### Stored items:
BEGIN
Lemma last_bit_ge n d : (-1074 <= last_bit n d)%Z.
Proof. apply Z.le_max_r. Qed.
(** A mantissa has at most 53 bits, and all of them unless the last one is the least. *)
Lemma mantissa_bounds n d : (0 < n)%Z → (0 < d)%Z →
  (0 <= mantissa n d (last_bit n d) <= 2 ^ 53)%Z ∧ (((-1074) < last_bit n d)%Z → (2 ^ 52 <= mantissa n d (last_bit n d))%Z).
Proof.
  intros Hn Hd. set (e := last_bit n d). destruct (last_bit_spec n d Hn Hd) as [Hu Hl]. fold e in Hu, Hl.
  pose proof (P_pos e) as Hp. pose proof (q_pos n d Hn Hd) as Hq.
  assert (∀ z, mantissa (z * pow2 e) (pow2 (- e)) e = z) as Hz.
  { intros z. apply mantissa_exact; [apply pow2_pos|]. unfold ratio. rewrite inject_Z_mult, (pow2_ratio e). field.
    pose proof (inj_pos _ (pow2_pos (- e))). lra. }
  assert (∀ z, ratio (z * pow2 e) (pow2 (- e)) == inject_Z z * P e) as Hr.
  { intros z. unfold ratio. rewrite inject_Z_mult, (pow2_ratio e). field. pose proof (inj_pos _ (pow2_pos (- e))). lra. }
  assert (∀ k, (0 <= k)%Z → inject_Z (2 ^ k) * P e == P (e + k)) as Hk by (intros k Hk; rewrite <- (P_Z k), P_plus by done; ring).
  split; [split|].
  - rewrite <- (Hz 0%Z) at 1. apply mantissa_mono; [apply pow2_pos|done|]. rewrite Hr. change (inject_Z 0) with 0. unfold ratio. lra.
  - rewrite <- (Hz (2 ^ 53)%Z). apply mantissa_mono; [done|apply pow2_pos|]. rewrite Hr, Hk by done. unfold ratio. lra.
  - intros Hlt. rewrite <- (Hz (2 ^ 52)%Z). apply mantissa_mono; [apply pow2_pos|done|]. rewrite Hr, Hk by done. unfold ratio.
    destruct Hl as [->|[_ Hl]]; [lia|]. done.
Qed.

Lemma rounded_mono n d n' d' : (0 < n)%Z → (0 < d)%Z → (0 < n')%Z → (0 < d')%Z → ratio n d <= ratio n' d' → rounded n d <= rounded n' d'.
Proof.
  intros Hn Hd Hn' Hd' H. unfold rounded.
  destruct (mantissa_bounds n d Hn Hd) as [[_ B] _], (mantissa_bounds n' d' Hn' Hd') as [[C0 _] C].
  destruct (last_bit_spec n d Hn Hd) as [_ Hl], (last_bit_spec n' d' Hn' Hd') as [Hu' _].
  pose proof (last_bit_ge n' d') as Hge. set (e := last_bit n d) in *. set (e' := last_bit n' d') in *.
  assert (e <= e')%Z as He.
  { destruct Hl as [->|[_ Hl]]; [done|]. assert (P (e + 52) < P (e' + 53)) as Hp%P_lt_inv; [|lia].
    eapply Qle_lt_trans; [exact Hl|]. eapply Qle_lt_trans; [exact H|]. exact Hu'. }
  destruct (Z.eq_dec e e') as [E|Hne].
  - rewrite <- E. pose proof (P_pos e). apply Qmult_le_compat_r; [|lra]. rewrite <- Zle_Qle. by apply mantissa_mono.
  - assert (2 ^ 52 <= mantissa n' d' e')%Z as C' by (apply C; pose proof (last_bit_ge n d); lia).
    rewrite Zle_Qle in B, C'.
    pose proof (P_pos e). pose proof (P_pos e').
    apply (Qle_trans _ (inject_Z (2 ^ 53) * P e)); [by apply Qmult_le_compat_r; [|lra]|].
    apply (Qle_trans _ (inject_Z (2 ^ 52) * P e')); [|by apply Qmult_le_compat_r; [|lra]].
    rewrite <- !P_Z, <- !P_plus by done. apply P_le. lia.
Qed.

Lemma rounded_error n d : (0 < n)%Z → (0 < d)%Z →
  Qabs (rounded n d - ratio n d) <= ulp_rel * ratio n d + (if Z.eq_dec (last_bit n d) (-1074) then ulp_abs else 0).
Proof.
  intros Hn Hd. unfold rounded. pose proof (mantissa_error n d (last_bit n d) Hd) as He. destruct (last_bit_spec n d Hn Hd) as [_ Hl].
  pose proof (q_pos n d Hn Hd) as Hq. fold (ratio n d) in Hl, Hq. set (e := last_bit n d) in *. pose proof (P_pos e) as Hp.
  apply Qabs_Qle_condition in He as [A B]. destruct ulp_pos as [Hu Ha].
  assert (ratio n d / P e * P e == ratio n d) as E by (field; lra). set (r := ratio n d / P e) in *. set (M := inject_Z _) in *. clearbody r M.
  assert ((1 # 2) * P e <= ulp_rel * ratio n d + (if Z.eq_dec e (-1074) then ulp_abs else 0)) as Hb.
  { destruct (Z.eq_dec e (-1074)) as [->|Hne]; [|destruct Hl as [?|[_ Hl]]; [done|]].
    - change (P (-1074)) with ulp_abs. assert (0 <= ulp_rel * ratio n d) by (apply Qmult_le_0_compat; lra). lra.
    - assert ((1 # 2) * P e == ulp_rel * P (e + 52)) as Eu.
      { unfold ulp_rel. rewrite <- P_plus. change (1 # 2) with (P (-1)). rewrite <- P_plus. by replace (-53 + (e + 52))%Z with (-1 + e)%Z by lia. }
      rewrite Eu. assert (ulp_rel * P (e + 52) <= ulp_rel * ratio n d) by (apply Qmult_le_l; done). lra. }
  apply Qabs_Qle_condition. split; nra.
Qed.
Lemma rounded_error_abs n d : (0 < n)%Z → (0 < d)%Z → Qabs (rounded n d - ratio n d) <= ulp_rel * ratio n d + ulp_abs.
Proof. intros Hn Hd. pose proof (rounded_error n d Hn Hd). destruct ulp_pos. destruct (Z.eq_dec _ _); lra. Qed.
(** A multiple of the least double has no absolute error. *)
Lemma rounded_error_rel n d z : (0 < n)%Z → (0 < d)%Z → ratio n d == inject_Z z * P (-1074) →
  Qabs (rounded n d - ratio n d) <= ulp_rel * ratio n d.
Proof.
  intros Hn Hd E. pose proof (rounded_error n d Hn Hd) as H. pose proof (q_pos n d Hn Hd) as Hq. fold (ratio n d) in Hq.
  destruct (Z.eq_dec (last_bit n d) (-1074)) as [El|_]; [|lra]. clear H. unfold rounded. rewrite El, (mantissa_exact n d (-1074) z), <- E by done.
  assert (ratio n d - ratio n d == 0) as -> by ring. destruct ulp_pos. change (Qabs 0) with 0. apply Qmult_le_0_compat; lra.
Qed.
End rounded.
(* ===== verification/Store.v ===== *)
(** * The session database

    The tables of [bus/storage/schema.py] as one record.  A table whose rows the code lists in
    insertion order is a list, in rowid order; a table it only reads by key is a finite map.  JSON
    columns hold the decoded value ([json.loads] inverts [json.dumps] on what is stored).  The
    UNIQUE and PRIMARY KEY constraints of the list tables are checks of the insert operations
    below, which raise [IntegrityError] as SQLite does. *)

From stdpp Require Import base list strings gmap fin_maps.
From S2P Require Import Prelude PyFloat PyVal.

Abbreviation float := binary64.
Abbreviation json := (pyval binary64).

(** ** Task states ([state/task_states.py]) *)

Inductive task_state := Queued | Running | Succeeded | Failed | Cancelled.

#[global] Instance task_state_eq_dec : EqDecision task_state.
Proof. solve_decision. Defined.

(** [TASK_STATES]: the keys of [TRANSITIONS], in order. *)
Definition TASK_STATES : list task_state := [Queued; Running; Failed; Succeeded; Cancelled].

Definition state_str (s : task_state) : string :=
  match s with
  | Queued => "queued" | Running => "running" | Succeeded => "succeeded"
  | Failed => "failed" | Cancelled => "cancelled"
  end.

Definition state_of_str (s : string) : option task_state :=
  snd <$> list_find (λ st, state_str st = s) TASK_STATES.

Definition TRANSITIONS (s : task_state) : list task_state :=
  match s with
  | Queued => [Running; Cancelled]
  | Running => [Succeeded; Failed; Cancelled]
  | Failed | Succeeded | Cancelled => []
  end.

Definition TERMINAL_STATES : list task_state := filter (λ s, TRANSITIONS s = []) TASK_STATES.

Definition terminalb (s : task_state) : bool := bool_decide (s ∈ TERMINAL_STATES).

(** ** Rows *)

(** [leases]: lane ownership, PRIMARY KEY (lane, holder_id). *)
Record lease_row := LeaseRow {
  l_lane : string;
  l_holder : string;
  l_task : string;
  l_action : string;
  l_pid : Z;
  l_scope : string;
  l_acquired_at : string;
  l_expires_at : string
}.

#[global] Instance lease_row_eq_dec : EqDecision lease_row.
Proof. solve_decision. Defined.

Definition l_key (r : lease_row) : string * string := (l_lane r, l_holder r).

(** [tasks], and the [Task] dataclass read from it. *)
Record task := Task {
  task_id : string;
  kind : string;
  t_state : task_state;
  params : list (string * json);
  idempotency_key : string;
  requires_lanes : list string;
  lease_ttl_sec : Z;
  history : list json;
  created_at : string;
  updated_at : string
}.

(** [gpu_leases], keyed by [gpu_id]. *)
Record gpu_row := GpuRow { g_holder : string; g_task : string }.

#[global] Instance gpu_row_eq_dec : EqDecision gpu_row.
Proof. solve_decision. Defined.

(** [events], and the [Message] dataclass read from it. *)
Record message := Message {
  m_seq : Z;
  msg_id : string;
  from_agent : string;
  to_agent : string;
  topic : string;
  in_reply_to : option string;
  payload : list (string * json);
  m_ts : string
}.

(** [bringup_rounds], and the [Round] dataclass read from it. *)
Inductive round_state := Open | Settled.

#[global] Instance round_state_eq_dec : EqDecision round_state.
Proof. solve_decision. Defined.

Record round := Round {
  round_id : string;
  r_state : round_state;
  outcome : string;
  holder_task_id : string;
  fence : Z;
  opened_unix : float;
  renewed_unix : float;
  expires_unix : float;
  settled_unix : option float
}.

(** [round_events]: the outbox. *)
Inductive attempt_result := Applied | Rejected | Duplicate.

#[global] Instance attempt_result_eq_dec : EqDecision attempt_result.
Proof. solve_decision. Defined.

Record round_event := RoundEvent {
  e_id : Z;
  e_round : string;
  e_request : string;
  e_op : string;
  e_result : attempt_result;
  e_outcome : string;
  e_fence : Z;
  e_actor : string;
  e_reason : string;
  e_evidence : list (string * json);
  e_recorded : float
}.

Record DB := MkDB {
  leases : list lease_row;
  lane_capacity : gmap string Z;
  events : list message;
  events_seq : Z;                     (* sqlite_sequence of events *)
  cursors : gmap string Z;
  tasks : list task;
  gpu_leases : gmap Z gpu_row;
  rounds : list round;
  round_events : list round_event;
  round_events_seq : Z;               (* sqlite_sequence of round_events *)
  schema_versions : list Z
}.

Definition with_leases f db := MkDB (f (leases db)) (lane_capacity db) (events db) (events_seq db)
  (cursors db) (tasks db) (gpu_leases db) (rounds db) (round_events db) (round_events_seq db) (schema_versions db).
Definition with_capacity f db := MkDB (leases db) (f (lane_capacity db)) (events db) (events_seq db)
  (cursors db) (tasks db) (gpu_leases db) (rounds db) (round_events db) (round_events_seq db) (schema_versions db).
Definition with_events f s db := MkDB (leases db) (lane_capacity db) (f (events db)) s
  (cursors db) (tasks db) (gpu_leases db) (rounds db) (round_events db) (round_events_seq db) (schema_versions db).
Definition with_cursors f db := MkDB (leases db) (lane_capacity db) (events db) (events_seq db)
  (f (cursors db)) (tasks db) (gpu_leases db) (rounds db) (round_events db) (round_events_seq db) (schema_versions db).
Definition with_tasks f db := MkDB (leases db) (lane_capacity db) (events db) (events_seq db)
  (cursors db) (f (tasks db)) (gpu_leases db) (rounds db) (round_events db) (round_events_seq db) (schema_versions db).
Definition with_gpus f db := MkDB (leases db) (lane_capacity db) (events db) (events_seq db)
  (cursors db) (tasks db) (f (gpu_leases db)) (rounds db) (round_events db) (round_events_seq db) (schema_versions db).
Definition with_rounds f db := MkDB (leases db) (lane_capacity db) (events db) (events_seq db)
  (cursors db) (tasks db) (gpu_leases db) (f (rounds db)) (round_events db) (round_events_seq db) (schema_versions db).
Definition with_round_events f s db := MkDB (leases db) (lane_capacity db) (events db) (events_seq db)
  (cursors db) (tasks db) (gpu_leases db) (rounds db) (f (round_events db)) s (schema_versions db).
Definition with_versions f db := MkDB (leases db) (lane_capacity db) (events db) (events_seq db)
  (cursors db) (tasks db) (gpu_leases db) (rounds db) (round_events db) (round_events_seq db) (f (schema_versions db)).

Definition empty_db : DB := MkDB [] ∅ [] 0 ∅ [] ∅ [] [] 0 [].

(** ** The process and its clock

    What an operation reads from outside the database: the wall clock, the process id, the
    ownership scope ([local_owner_scope]), which pids are alive, and a fresh uuid. *)
Record env := Env {
  now_iso : string;
  now_unix : float;
  getpid : Z;
  local_owner_scope : string;
  pid_alive : Z → bool;
  uuid4_hex : string
}.

(** ** Schema ([bus/storage/schema.py], [session/coordinator_db.py]) *)

Definition DEFAULT_LANE_CAPACITIES : list (string * Z) :=
  [("server_lifecycle", 1); ("workspace_mutation", 1); ("benchmark_lane", 1); ("profile_lane", 1);
   ("research_lane", 1); ("gpu_research_lane", 1); ("build_lane", 1)]%Z.

Definition SCHEMA_VERSION : Z := 8.

(** [MAX(version)]: NULL on an empty (or absent) table. *)
Definition max_version (vs : list Z) : option Z :=
  match vs with [] => None | v :: vs' => Some (foldl Z.max v vs') end.

Definition refuse_older_schema : Tx DB unit :=
  db ← tx_get;
  match max_version (schema_versions db) with
  | Some stored => if (stored <? SCHEMA_VERSION)%Z then tx_raise (OlderCoordinatorDB stored) else mret ()
  | None => mret ()
  end.

(** [INSERT OR IGNORE INTO lane_capacity]. *)
Definition seed_lane (cap : gmap string Z) (lc : string * Z) : gmap string Z :=
  match cap !! lc.1 with Some _ => cap | None => <[lc.1 := lc.2]> cap end.

Definition _seed_default_lane_capacity : Tx DB unit :=
  tx_modify (with_capacity (λ cap, foldl seed_lane cap DEFAULT_LANE_CAPACITIES)).

Definition ensure_schema : Io DB unit :=
  transaction (
    _ ← refuse_older_schema;
    _ ← _seed_default_lane_capacity;
    tx_modify (with_versions (λ vs, if decide (SCHEMA_VERSION ∈ vs) then vs else vs ++ [SCHEMA_VERSION]))).

Definition set_lane_capacity (lane : string) (capacity : Z) : Io DB unit :=
  transaction (tx_modify (with_capacity (<[lane := capacity]>))).

(** ** Concrete sessions, for the witnesses *)

Definition sample_env : env :=
  Env "2026-01-01T00:00:00+00:00" (b64_of_Z 1767225600) 100 "boot1:ns1:tok1"
    (λ pid, bool_decide (pid = 100%Z)) "5eed5eed5eed5eed".

Definition seeded_db : DB := (ensure_schema empty_db).2.
Lemma lane_inv_upsert_round row db :
  l_lane row = BRINGUP_ROUND_LANE → lane_inv db → lane_inv (with_leases (upsert_lease row) db).
Proof.
  intros Hrow Hinv. unfold upsert_lease.
  destruct (decide (l_key row ∈ l_key <$> leases db)) as [Hin|Hnin].
  - eapply lane_inv_ext; [| |apply (lane_inv_update (λ r, if decide (l_key r = l_key row)
        then LeaseRow (l_lane r) (l_holder r) (l_task row) (l_action r) (l_pid r) (l_scope r)
               (l_acquired_at r) (l_expires_at row) else r)); [| |exact Hinv]]; simpl.
    + by rewrite decide_True.
    + done.
    + intros r. by case_decide.
    + intros r Hc. case_decide as Hk; [|done]. exfalso. apply Hc.
      assert (l_lane r = l_lane row) as -> by (unfold l_key in Hk; congruence). by rewrite Hrow.
  - destruct Hinv as [H1 H2 H3]. split; simpl; rewrite ?decide_False by done.
    + rewrite fmap_app. apply NoDup_app. split_and!; [done| |apply NoDup_singleton].
      intros k Hk. simpl. rewrite list_elem_of_singleton. by intros ->.
    + intros lane Hl. etrans; [|exact (H2 lane Hl)]. apply inj_le, holders_of_length_le.
      intros h. rewrite !elem_of_holders_of. simpl. rewrite decide_False by done.
      intros (r & [Hr|Hr%list_elem_of_singleton]%elem_of_app & <- & <-); [eauto|].
      subst r. rewrite Hrow in Hl. by apply round_lane_unknown in Hl.
    + intros r c [Hr|Hr%list_elem_of_singleton]%elem_of_app Hc.
      * destruct (H3 r c Hr Hc) as (r' & ? & ?). exists r'. split; [|done]. apply elem_of_app. auto.
      * subst r. rewrite Hrow, round_lane_no_conflicts in Hc. by apply not_elem_of_nil in Hc.
Qed.

(** ** Acquiring a batch *)

Definition lease_for (e : env) (holder tid action expires lane : string) : lease_row :=
  LeaseRow lane holder tid action (getpid e) (local_owner_scope e) (now_iso e) expires.
(** ** The history as an audit log *)

(** Replaying one entry: a state change must start at the current state and follow [TRANSITIONS]. *)
Definition replay_entry (st : task_state) (entry : json) : option task_state :=
  match entry with
  | PDict d =>
      match dget "from" d, dget "to" d with
      | None, _ => Some st
      | Some (PStr from), Some (PStr to) =>
          match state_of_str from, state_of_str to with
          | Some from, Some to => if decide (from = st ∧ to ∈ TRANSITIONS st) then Some to else None
          | _, _ => None
          end
      | _, _ => None
      end
  | _ => Some st
  end.

Fixpoint replay (st : task_state) (hist : list json) : option task_state :=
  match hist with
  | [] => Some st
  | entry :: rest => match replay_entry st entry with Some st' => replay st' rest | None => None end
  end.

(** The entries that are not progress notes. *)
Definition audit (hist : list json) : list json := filter (λ x, _is_progress_note x = false) hist.

Lemma replay_app st h1 h2 :
  replay st (h1 ++ h2) = match replay st h1 with Some st' => replay st' h2 | None => None end.
Proof.
  revert st. induction h1 as [|x h1 IH]; intros st; simpl; [done|]. by destruct (replay_entry st x).
Qed.

Lemma replay_transition from to now ev :
  to ∈ TRANSITIONS from → replay from [transition_entry from to now ev] = Some to.
Proof.
  intros H. destruct from, to; first [reflexivity|apply (bool_decide_eq_true_2 _) in H; discriminate].
Qed.

(** A progress note of a recorded history changes no state and names no dispatch class. *)
Definition note_shape (x : json) : Prop :=
  _is_progress_note x = true → (∀ st, replay_entry st x = Some st) ∧ dispatch_entry [x] = None.

Lemma replay_drop_notes n hist st :
  (∀ x, x ∈ hist → note_shape x) → replay st (drop_notes n hist) = replay st hist.
Proof.
  revert n st. induction hist as [|x hist IH]; intros n st Hs; [done|].
  assert (note_shape x) as Hx by (apply Hs; left).
  assert (∀ y, y ∈ hist → note_shape y) as Hs' by (intros y Hy; apply Hs; by right).
  simpl. destruct n as [|n]; simpl.
  - destruct (replay_entry st x); [by apply IH|done].
  - destruct (_is_progress_note x) eqn:E; simpl.
    + rewrite (proj1 (Hx E)). by apply IH.
    + destruct (replay_entry st x); [by apply IH|done].
Qed.

Lemma drop_notes_subset n hist x : x ∈ drop_notes n hist → x ∈ hist.
Proof.
  revert n. induction hist as [|y hist IH]; intros n; simpl; [done|].
  destruct n; [|destruct (_is_progress_note y)]; rewrite ?elem_of_cons; naive_solver.
Qed.

Lemma audit_drop_notes n hist : audit (drop_notes n hist) = audit hist.
Proof.
  revert n. unfold audit. induction hist as [|y hist IH]; intros n; [done|]. simpl drop_notes.
  destruct n as [|n]; [by rewrite !filter_cons, IH|].
  destruct (_is_progress_note y) eqn:E; rewrite !filter_cons, E; simpl; by rewrite IH.
Qed.

(** Dropping [n] notes drops the oldest [n]. *)
Lemma notes_drop_notes n hist : notes_of (drop_notes n hist) = drop n (notes_of hist).
Proof.
  revert n. unfold notes_of. induction hist as [|y hist IH]; intros n; simpl drop_notes; [by destruct n|].
  destruct n as [|n].
  - rewrite !filter_cons, IH. by rewrite !drop_0.
  - rewrite (filter_cons _ y hist). destruct (_is_progress_note y) eqn:E; simpl.
    + by rewrite IH.
    + by rewrite filter_cons, E, IH.
Qed.

Lemma drop_oldest_notes hist keep :
  notes_of (_drop_oldest_progress_notes hist keep)
  = drop (length (notes_of hist) - keep) (notes_of hist).
Proof.
  unfold _drop_oldest_progress_notes. destruct (Nat.leb_spec (length (notes_of hist)) keep).
  - by replace (_ - _)%nat with 0%nat by lia.
  - apply notes_drop_notes.
Qed.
END
Which of the lines in the data hold the string "Import"? Report each of them by copying it.

From stdpp Require Import base list strings gmap fin_maps.
From S2P Require Import Prelude PyFloat PyVal.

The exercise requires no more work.